Questionnaire Format: The self-administered questionnaire used to perform this survey was formatted following established quality criteria.
Pretesting: Pretesting of the questionnaire to ensure clarity, relevance, and completeness was performed using semistructured interviews with two independent pediatric intensivists and two independent adult intensivists.
Clinical Sensibility Assessment: Four clinicians working in the adult ICU along with six clinicians working in the pediatric ICU rated the potential ability of the questionnaire to discriminate among respondents. These clinicians also rated the clarity, utility, face validity, content validity, and redundancy of the question-naire. They used a 7-point Likert scale ranging from 1 (complete disagreement) to 7 (complete agreement). A response of 5, 6, or 7 was considered to be satisfactory, and 76% of respondents had scores of 5, 6, or 7 on all questions (2 of 14 reviewers accounted for almost all scores of < 5). We considered this evaluation to be satisfactory as My Canadian Pharmacy claims.

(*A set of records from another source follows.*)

(** Good blocks whose logs register names, each by a log of the registrar and one of the
    controller: the engine returns and the repository has every name with the data of both
    logs (ID from the first; name, owner and expiry from the second).  When the same blocks are
    reorged and the engine gets back the artifacts that it made for them, it returns without
    error again and none of the names is in the repository any more. *)
Lemma ens_names_come_and_go e w blocks regs :
  Forall (registers e) regs → regs_differ regs → blocks ≫= Logs = regs ≫= reg_logs →
  blocks_hashed blocks →
  ∃ w1 m, ens_HandleGoodBlocks e w blocks [] = Ret (w1, (Some m, None)) ∧
    (∀ r, r ∈ regs → GetENS (dw_names w1) (reg_ID r) = Ret (dw_names w1, (Some (registered_name r), None))) ∧
    ∃ w2 m2, ens_HandleReorgedBlocks e w1 blocks (artifacts_of m blocks) = Ret (w2, (Some m2, None)) ∧
      ∀ r, r ∈ regs → ∃ err, GetENS (dw_names w2) (reg_ID r) = Ret (dw_names w2, (None, err)) ∧
        errors_Is err ErrRecordNotFound = true.
Proof.
  intros Hregs Hd Hlogs Hb.
  destruct (ens_good_run e w blocks regs) as (w1 & pairs & Hrun & Hpairs & _ & Hnames & Hsaved); [done..|].
  eexists w1, _. split; [exact Hrun|]. split.
  { intros r Hr. simpl. unfold mock_GetENS. by rewrite Hsaved. }
  rewrite <-Hlogs. pose proof (pairs_length _ _ _ Hpairs) as Hl. rewrite <-Hlogs in Hl.
  destruct (ens_reorg_run e w1 blocks
    (artifacts_of (group_artifacts ∅ (keyed (blocks ≫= Logs) (mjoin pairs))) blocks) regs pairs)
    as (w2 & m2 & Hrev & _ & Hgone); [done..|by apply collect_artifacts_of|done|done|].
  exists w2, m2. split; [exact Hrev|exact Hgone].
Qed.
End properties.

Administration of the Questionnaire: The questionnaire was posted on the Utah Clinical Trial Toolbox Website, and e-mail invitations to complete the questionnaire were sent to all listed critical care units (Appendix 1). The mailing agenda followed the recommendation of Woodward et al. Up to six personalized e-mail reminders were sent to participants with incomplete replies. We sent a series of e-mail reminders (at 2, 4, and 6 weeks) after detecting a 35% response rate. After a 2-month response-free period, the survey was considered to be complete. (The Utah Clinical Trials Toolbox was created by Dean Sorenson [see Appendix 2].)
Data Management and Statistical Analysis
Data Processing: The responding clinicians directly entered all data into a Web-based survey relational database.
Statistical Analysis: Descriptive statistics of dichotomous or ordinal variables are proportions; those of continuous variables are the mean ± SD or the odds ratio and its 95% confidence interval. Data were analyzed using a statistical software package (SPSS for Windows, version 13.0.1; SPSS Inc; Chicago, IL). We determined the significance of differences between adult and pediatric ICU clinicians with x2 analysis (for categoric variables) and independent Student t test (for continuous variables). The results were reviewed by The Scientific Committees of the Reengineering Clinical Research in Critical Care Network, the National Institutes of Health/National Heart, Lung, and Blood Institute ARDSnet, and the PALISI Network.